When Paula Ryan drives up the Whitwell Street hill near Quincy Center, her stomach still sinks.

Quincy Medical Center, with its tall white pillars, sits mostly empty, covered in vines. The activity on the site of the once-robust hospital has been whittled down to one remaining satellite ER center. It’s no longer the vibrant medical center where Ryan worked for 45 years, bustling with nurses and doctors.

The hospital was where Ryan was born in 1946, and where her two children were born as well as two of her three grandchildren. Its closure five years ago left Ryan feeling as if she didn’t know where to go anymore for health care. “I’m 73 now — when it comes time for me to have my health taken care of, I was comfortable and felt secure going to Quincy,” said Ryan, who lives in Marshfield. “That’s taken away from me.”

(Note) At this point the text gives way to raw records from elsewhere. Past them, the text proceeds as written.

(** The response servers actually send: the name of the answer is a pointer to
    offset 12 of the message, where the question begins. The resolver takes the
    offset from the end of the header, finds no name there, and the lookup that
    waited for the answer gets none. *)
Definition www_google_com : list Z := [119; 119; 119; 46; 103; 111; 111; 103; 108; 101; 46; 99; 111; 109].
Definition compressed_response : list Z :=
  dns_header_bytes (mkDnsHeader 4096 33152 1 1 0 0) ++ enc (split 46 www_google_com) ++ [0; 0; 1; 0; 1] ++
  [192; 12; 0; 1; 0; 1; 0; 0; 1; 44; 0; 4; 142; 250; 186; 36].

Lemma compressed_answer_ignored :
  returns (resolve_a www_google_com (example_resolver [compressed_response])) (λ '(r, d'), r = None ∧ dns_cache d' = ∅).
Proof. eexists. split; [vm_compute; reflexivity|]. by split. Qed.
(* ===== verification/Dhcp.v ===== *)
(** * The DHCP client

    [kernel/src/driver/net/proto/dhcp.rs]: frames and options on the wire, the
    sessions of the interfaces, the handlers of offers and acknowledgements and
    what they install, and the thread that renews a lease.  Frames go to and
    come from the UDP socket of port 68; the [Arc]s that the copies of a
    session share are an index into [shared]. *)

From S2P Require Import Prelude Bits Time TcpTypes NetTables Dns.

(** ** Messages and options *)

Definition MAGIC_COOKIE : list Z := [99; 130; 83; 99].
Definition OPTIONS_SIZE : Z := 312.
Definition FIXED_SIZE : Z := 236.

Inductive DhcpMessageType := Discover | Offer | Request | Decline | Ack | Nak | Release | Inform.
#[global] Instance message_type_eq_dec : EqDecision DhcpMessageType.
Proof. solve_decision. Defined.
Definition message_code (t : DhcpMessageType) : Z :=
  match t with Discover => 1 | Offer => 2 | Request => 3 | Decline => 4 | Ack => 5 | Nak => 6 | Release => 7 | Inform => 8 end.
Definition message_try_from (value : Z) : option DhcpMessageType :=
  if value =? 1 then Some Discover else if value =? 2 then Some Offer else if value =? 3 then Some Request else
  if value =? 4 then Some Decline else if value =? 5 then Some Ack else if value =? 6 then Some Nak else
  if value =? 7 then Some Release else if value =? 8 then Some Inform else None.

Inductive DhcpOptionCode :=
| Pad | SubnetMask | Router | DnsServer | HostName | DomainName | NetBiosOverTcpIpNodeType | RequestedIpAddress
| IpAddressLeaseTime | OptionOverload | MessageType | ServerIdentifier | ParameterRequestList | Message
| MaximumDhcpMessageSize | RenewalTimeValue | RebindingTimeValue | VendorClassIdentifier | ClientIdentifier | End_.
#[global] Instance option_code_eq_dec : EqDecision DhcpOptionCode.
Proof. solve_decision. Defined.
Definition option_code (c : DhcpOptionCode) : Z :=
  match c with
  | Pad => 0 | SubnetMask => 1 | Router => 3 | DnsServer => 6 | HostName => 12 | DomainName => 15
  | NetBiosOverTcpIpNodeType => 46 | RequestedIpAddress => 50 | IpAddressLeaseTime => 51 | OptionOverload => 52
  | MessageType => 53 | ServerIdentifier => 54 | ParameterRequestList => 55 | Message => 56
  | MaximumDhcpMessageSize => 57 | RenewalTimeValue => 58 | RebindingTimeValue => 59 | VendorClassIdentifier => 60
  | ClientIdentifier => 61 | End_ => 255
  end.
(** [From<u8>]: an unknown code panics. *)
Definition option_from (code : Z) : res DhcpOptionCode :=
  match code with
  | 0 => Ret Pad | 1 => Ret SubnetMask | 3 => Ret Router | 6 => Ret DnsServer | 12 => Ret HostName | 15 => Ret DomainName
  | 46 => Ret NetBiosOverTcpIpNodeType | 50 => Ret RequestedIpAddress | 51 => Ret IpAddressLeaseTime | 52 => Ret OptionOverload
  | 53 => Ret MessageType | 54 => Ret ServerIdentifier | 55 => Ret ParameterRequestList | 56 => Ret Message
  | 57 => Ret MaximumDhcpMessageSize | 58 => Ret RenewalTimeValue | 59 => Ret RebindingTimeValue
  | 60 => Ret VendorClassIdentifier | 61 => Ret ClientIdentifier | 255 => Ret End_
  | _ => Crash Panic
  end.

Record DhcpOption := mkOption { opt_code : DhcpOptionCode; opt_data : list Z }.

(** [DhcpOptionsWriter]: the buffer and the position. *)
Definition writer_new (buffer : list Z) : res (list Z * Z) :=
  b ← store_slice buffer 0 MAGIC_COOKIE; Ret (b, 4).
Definition add_option (o : DhcpOption) (w : list Z * Z) : res (list Z * Z) :=
  let '(b, position) := w in
  b ← store b position (option_code (opt_code o));
  b ← store b (position + 1) (zlen (opt_data o) mod U8);
  b ← store_slice b (position + 2) (opt_data o);
  Ret (b, position + (2 + zlen (opt_data o))).
Definition finish (w : list Z * Z) : res (list Z) := let '(b, position) := w in store b position (option_code End_).
Lemma timer_renew_ok id s lease d d' : dhcp_ok d → zlen (session_mac s) = 6 → 0 ≤ id < 64 → timer_renew id s lease d = Ret d' → dhcp_ok d'.
Proof.
  intros Hok Hm Hid. unfold timer_renew, next_xid, send_renew_request. set (d1 := request_again _ _ _ _ _).
  assert (H1 : dhcp_ok d1) by (apply request_again_ok; [by apply dhcp_ok_xid|done|done]). destruct (client_frame _ _ _ _ _ _) as [f|]; cbn [mbind res_bind]; [|done].
  destruct (dhcp_send_spec (default (default_gateway lease) (server_identifier lease)) f d1) as (ok & out & ->). intros [= <-]. by apply dhcp_ok_out.
Qed.

Lemma timer_rebind_ok id s lease d d' : dhcp_ok d → zlen (session_mac s) = 6 → 0 ≤ id < 64 → timer_rebind id s lease d = Ret d' → dhcp_ok d'.
Proof.
  intros Hok Hm Hid. unfold timer_rebind, next_xid, send_rebind_request. set (d1 := request_again _ _ _ _ _).
  assert (H1 : dhcp_ok d1) by (apply request_again_ok; [by apply dhcp_ok_xid|done|done]). destruct (client_frame _ _ _ _ _ _) as [f|]; cbn [mbind res_bind]; [|done].
  unfold send_udp_broadcast. destruct (dhcp_send_spec broadcast f d1) as (ok & out & ->). intros [= <-]. by apply dhcp_ok_out.
Qed.

Lemma reachable_ok start d : dhcp_ok start → reachable start d → dhcp_ok d.
Proof.
  intros Hst. induction 1 as [|d d' id i Hr IH Hid Hg Hb|d d' b Hr IH Hby Hrec|d0 d d' id s lease Hr0 IH0 Ht Hr IH Hren|d0 d d' id s lease Hr0 IH0 Ht Hr IH Hreb].
  - done.
  - by eapply begin_ok.
  - pose proof (dhcp_receive_safe b d Hby IH) as Hs. rewrite Hrec in Hs. tauto.
  - destruct (timer_session d0 id s lease IH0 Ht) as (_ & Hm & Hid). by eapply timer_renew_ok.
  - destruct (timer_session d0 id s lease IH0 Ht) as (_ & Hm & Hid). by eapply timer_rebind_ok.
Qed.

(** C11: Only the server's acknowledgement configures the machine.  In every
    state the driver can reach, any datagram is handled, unless it has an option
    with an unknown code, on which the parser panics; and routes, interface and
    resolver stay as they are unless it is an acknowledgement that answers, with
    its transaction, the session's pending request, in which case the interface
    gets the address of the lease that the session was offered. *)
Theorem dhcp_only_acknowledgement_configures t rs r d b : interfaces_ok t → Forall (λ i, zlen (local_mac_address i) = 6) (interfaces t) →
  reachable ((dhcp_new t rs r) <| dhcp_socket := true |>) d → bytes b →
  match dhcp_receive b d with
  | Ret d' => same_config d d' ∨ ∃ h rest os s, fixed_read b = Some (h, rest) ∧ parse_options rest = Ret os ∧
      message_type os = Some Ack ∧ sessions d !! hardware_address h = Some s ∧ acknowledges h s d d'
  | Crash e => e = Panic ∧ ∃ h rest, fixed_read b = Some (h, rest) ∧ parse_options rest = Crash Panic
  end.
Proof.
  intros Ht Hm Hr Hb. assert (Hok : dhcp_ok d) by (eapply reachable_ok; [|exact Hr]; constructor; [apply map_Forall_empty|done|done]).
  pose proof (dhcp_receive_safe b d Hb Hok) as Hs. destruct (dhcp_receive b d) as [d'|e]; [by destruct Hs|exact Hs].
Qed.
End Safety.

(** ** An exchange to evaluate *)

Section ExampleExchange.
Definition client_mac : list Z := [2; 0; 0; 0; 0; 1].
Definition one_card : NetworkInterfaceTable :=
  let none := mkInterface 0 (zeros 6) None false in
  mkInterfaces (mkInterface 0 client_mac None true :: replicate 63 none) 1.
Definition client : Dhcp := (dhcp_new one_card [] (dns_new (λ _, 0))) <| dhcp_socket := true |>.

Definition server_header (your : Ipv4Addr) : DhcpFixedHeader :=
  mkFixed 2 1 6 0 305419896 0 0 unspecified your (10, 0, 2, 2) unspecified client_mac (zeros 10) (zeros 64) (zeros 128).
Definition lease_options (ty : Z) : list DhcpOption :=
  [mkOption MessageType [ty]; mkOption SubnetMask [255; 255; 255; 0]; mkOption Router [10; 0; 2; 2]; mkOption DnsServer [10; 0; 2; 3];
   mkOption IpAddressLeaseTime [0; 1; 81; 128]; mkOption ServerIdentifier [10; 0; 2; 2]].

Lemma one_card_ok : interfaces_ok one_card ∧ Forall (λ i, zlen (local_mac_address i) = 6) (interfaces one_card).
Proof. split; [split; [done|unfold word; cbn; lia]|]. repeat constructor. Qed.

Lemma server_answers ty code : message_try_from code = Some ty → answers_client client_mac 305419896 ty (server_header (10, 0, 2, 15)) (lease_options code).
Proof.
  intros Ht. constructor; [|repeat constructor; cbn; (done || lia)|done|done|done].
  constructor; [ints; cbn; lia|ints; cbn; lia|done|done].
Qed.

Lemma dhcp_exchange_configures_interface_witness :
  ∃ d1 d2 d3, begin_lease_acquisition 0 client_mac client = Ret d1 ∧
    dhcp_receive (server_frame (server_header (10, 0, 2, 15)) (lease_options 2) []) d1 = Ret d2 ∧
    dhcp_receive (server_frame (server_header (10, 0, 2, 15)) (lease_options 5) []) d2 = Ret d3 ∧
    resolve_next_hop_with_interface (10, 0, 2, 77) (dhcp_routes d3) = Ret (Some (0, (10, 0, 2, 77))) ∧
    resolve_next_hop_with_interface (1, 1, 1, 1) (dhcp_routes d3) = Ret (Some (0, (10, 0, 2, 2))).
Proof.
  destruct (dhcp_exchange_configures_interface client 0 (mkInterface 0 client_mac None true) (server_header (10, 0, 2, 15)) (lease_options 2) []
    (server_header (10, 0, 2, 15)) (lease_options 5) [] 24) as (d1 & d2 & d3 & request & hr & area & os & E1 & E2 & E3 & [_ _ Hr _ _ _ _ _] & _).
  - reflexivity.
  - reflexivity.
  - reflexivity.
  - split; [vm_compute; discriminate|vm_compute; reflexivity].
  - reflexivity.
  - apply one_card_ok.
  - lia.
  - vm_compute; reflexivity.
  - by apply server_answers.
  - by apply server_answers.
  - lia.
  - vm_compute; reflexivity.
  - repeat constructor; ints; lia.
  - vm_compute; discriminate.
  - exists d1, d2, d3. split; [exact E1|]. split; [exact E2|]. split; [exact E3|].
    split; [rewrite Hr by (repeat constructor; ints; lia); vm_compute; reflexivity|rewrite Hr by (repeat constructor; ints; lia); vm_compute; reflexivity].
Defined.

Lemma dhcp_only_acknowledgement_configures_witness :
  match dhcp_receive (server_frame (server_header (10, 0, 2, 15)) (lease_options 5) []) client with
  | Ret d' => same_config client d'
  | Crash _ => False
  end.
Proof.
  pose proof (dhcp_only_acknowledgement_configures one_card [] (dns_new (λ _, 0)) client (server_frame (server_header (10, 0, 2, 15)) (lease_options 5) [])
    (proj1 one_card_ok) (proj2 one_card_ok) (reach_start _)) as Hs.
  assert (Hb : bytes (server_frame (server_header (10, 0, 2, 15)) (lease_options 5) [])) by (apply (bool_decide_unpack (bytes _)); vm_compute; exact I).
  specialize (Hs Hb). assert (E : dhcp_receive (server_frame (server_header (10, 0, 2, 15)) (lease_options 5) []) client = Ret client) by (vm_compute; reflexivity).
  rewrite E in *. destruct Hs as [Hs|(h & rest & os & s & _ & _ & _ & Hs & _)]; [exact Hs|]. change (sessions client) with (∅ : gmap (list Z) DhcpSession) in Hs. by rewrite lookup_empty in Hs.
Defined.

(** An option that the enumeration does not list, as the broadcast address
    (28) that servers send, stops the kernel. *)
Lemma unknown_option_panics :
  dhcp_receive (fixed_bytes (server_header (10, 0, 2, 15)) ++ MAGIC_COOKIE ++ [53; 1; 2; 28; 4; 10; 0; 2; 255; 255]) client = Crash Panic.
Proof. vm_compute. reflexivity. Qed.

(** An acknowledgement that does not repeat mask and gateway resets them. *)
Lemma sparse_ack_resets_lease offer h : let l := ack_lease offer (parse_lease_from_options h [mkOption MessageType [5]]) in
  subnet_mask l = (255, 255, 255, 0) ∧ default_gateway l = unspecified ∧ lease_dns l = [].
Proof. done. Qed.

(** The rebinding at T2 puts the lease of the beginning of the round back, also
    when the renewal at T1 was acknowledged with another. *)
Lemma rebind_restores_old_lease id s lease d d' : timer_rebind id s lease d = Ret d' →
  sessions d' !! session_mac s = Some (mkSession id (session_mac s) Request (xid_counter d) (Some lease) (session_shared s)).
Proof.
  unfold timer_rebind, next_xid, send_rebind_request. destruct (client_frame _ _ _ _ _ _) as [f|]; cbn [mbind res_bind]; [|done]. unfold send_udp_broadcast.
  set (d1 := request_again _ _ _ _ _). destruct (dhcp_send_spec broadcast f d1) as (ok & out & ->). intros [= <-]. unfold d1, request_again, put_session. rsimp. by rewrite lookup_insert_eq.
Qed.
End ExampleExchange.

She wasn’t the only one who felt abandoned when Quincy Medical Center closed in December 2014. Patients worried about where they would go for care, or how expensive it would be. Employees working at one of the city’s largest employers were concerned about their jobs. And city and state officials feared there would be a hole in the center of the downtown.

But while health care in the city may never be the same, in many ways, the city has been able to avoid many of the worst catastrophes that were forecast. Community health centers expanded, and surrounding hospitals worked to accommodate the extra patients. Quincy Medical’s parent organization, Steward Health Care, was able to place hundreds of newly unemployed workers at new jobs elsewhere, and a deal to sell the hospital property helped usher in new health care services in the city.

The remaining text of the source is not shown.